Verbalized Algorithms: Classical Algorithms are All You Need (Mostly)
Pith reviewed 2026-05-18 17:15 UTC · model grok-4.3
The pith
Verbalized algorithms limit LLMs to elementary string operations inside classical procedures that carry theoretical guarantees, improving the accuracy-runtime tradeoff on reasoning tasks.
A machine-rendered reading of the paper's core claim, the machinery that carries it, and where it could break.
Core claim
Verbalized algorithms combine LLMs and classical algorithms with established guarantees by restricting the LLM to elementary operations on strings. For example, the model serves as a binary comparison oracle inside a sorting routine or as a similarity judge inside a clustering routine.
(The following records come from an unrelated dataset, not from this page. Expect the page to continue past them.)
(** [round(x, 1)] as the model computes it is the float nearest to the
    nearest number of tenths. *)
Lemma py_round1_rounded (x : Q) : rounded_to_tenth x (py_round1 x).
Proof.
  exists (round_half_even (x * 10)).
  split; [apply round_half_even_nearest|apply binary64_nearest].
Qed.

Lemma binary64_integral (x : Q) (z : Z) :
  (x / 2 ^ binary64_exponent x == inject_Z z)%Q → (binary64 x == x)%Q.
Proof.
  intros H. unfold binary64. destruct (Qeq_bool x 0) eqn:Hz.
  - apply Qeq_bool_iff in Hz. by symmetry.
  - rewrite (round_half_even_comp _ _ H), round_half_even_Z, <- H.
    pose proof (pow2_pos (binary64_exponent x)). field. lra.
Qed.

(** An integer from 1 to [2 ^ 53] is a float. *)
Lemma binary64_int_exact (b : Z) :
  1 ≤ b ≤ 2 ^ 53 → (binary64 (inject_Z b) == inject_Z b)%Q.
Proof.
  intros [H1 H2].
  assert (1 <= inject_Z b)%Q as Hb1 by (by rewrite <- (Zle_Qle 1)).
  assert (inject_Z b <= 2 ^ 53)%Q as Hb2 by (rewrite <- pow2_Z by done; by rewrite <- Zle_Qle).
  assert (Qabs (inject_Z b) == inject_Z b)%Q as Ha by (apply Qabs_pos; lra).
  destruct (ilog2_spec (Qabs (inject_Z b))) as [Hl Hu]; [lra|].
  set (L := ilog2 (Qabs (inject_Z b))) in *.
  assert (0 ≤ L) as HL0.
  { destruct (decide (0 ≤ L)) as [|Hn]; [done|].
    pose proof (pow2_mono (L + 1) 0 ltac:(lia)) as Hm. change (2 ^ 0)%Q with 1%Q in Hm. lra. }
  assert (L ≤ 53) as HL1.
  { destruct (decide (L ≤ 53)) as [|Hn]; [done|].
    pose proof (pow2_mono 54 L ltac:(lia)) as Hm.
    assert (2 ^ 53 < 2 ^ 54)%Q by done. lra. }
  assert (binary64_exponent (inject_Z b) = L - 52) as He.
  { unfold binary64_exponent. fold L. lia. }
  destruct (decide (L = 53)) as [->|Hne].
  - assert (2 ^ 53 ≤ b) as Hb3.
    { rewrite Zle_Qle, pow2_Z by done. lra. }
    assert (b = 2 ^ 53) as -> by lia.
    apply (binary64_integral _ (2 ^ 52)). rewrite He. reflexivity.
  - apply (binary64_integral _ (b * 2 ^ (52 - L))). rewrite He.
    replace (L - 52) with (- (52 - L)) by lia.
    rewrite Qpower_opp, inject_Z_mult, pow2_Z by lia.
    pose proof (pow2_pos (52 - L)). field. lra.
Qed.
Applying this pattern to verbalized maximum, sorting, clustering, and submodular maximization produces improved accuracy-runtime curves on numerical reasoning, topic clustering, Wi-Fi access point optimization, and multi-hop Q&A RAG.
What carries the argument
Verbalized algorithms, which decompose a reasoning task into elementary string operations answered by an LLM and then execute those answers inside a classical algorithm that supplies the overall soundness, completeness, or optimality guarantee.
If this is right
- Numerical reasoning accuracy improves when verbalized maximum or sorting replaces direct generation.
- Topic clustering quality rises when verbalized clustering algorithms are used.
- Wi-Fi access point optimization reaches better solutions via verbalized submodular maximization.
- Multi-hop Q&A RAG performance increases when the retrieval and answering steps are organized by verbalized procedures.
- Improvements in LLM-based reasoning can be obtained through standard algorithmic analysis rather than solely through prompt engineering.
Where Pith is reading between the lines
- The same pattern could be applied to graph or network problems where an LLM supplies local judgments inside a global algorithm that already has proven bounds.
- If elementary operation reliability improves with model scale or fine-tuning, the performance advantage of verbalized algorithms over free-form generation would be expected to grow.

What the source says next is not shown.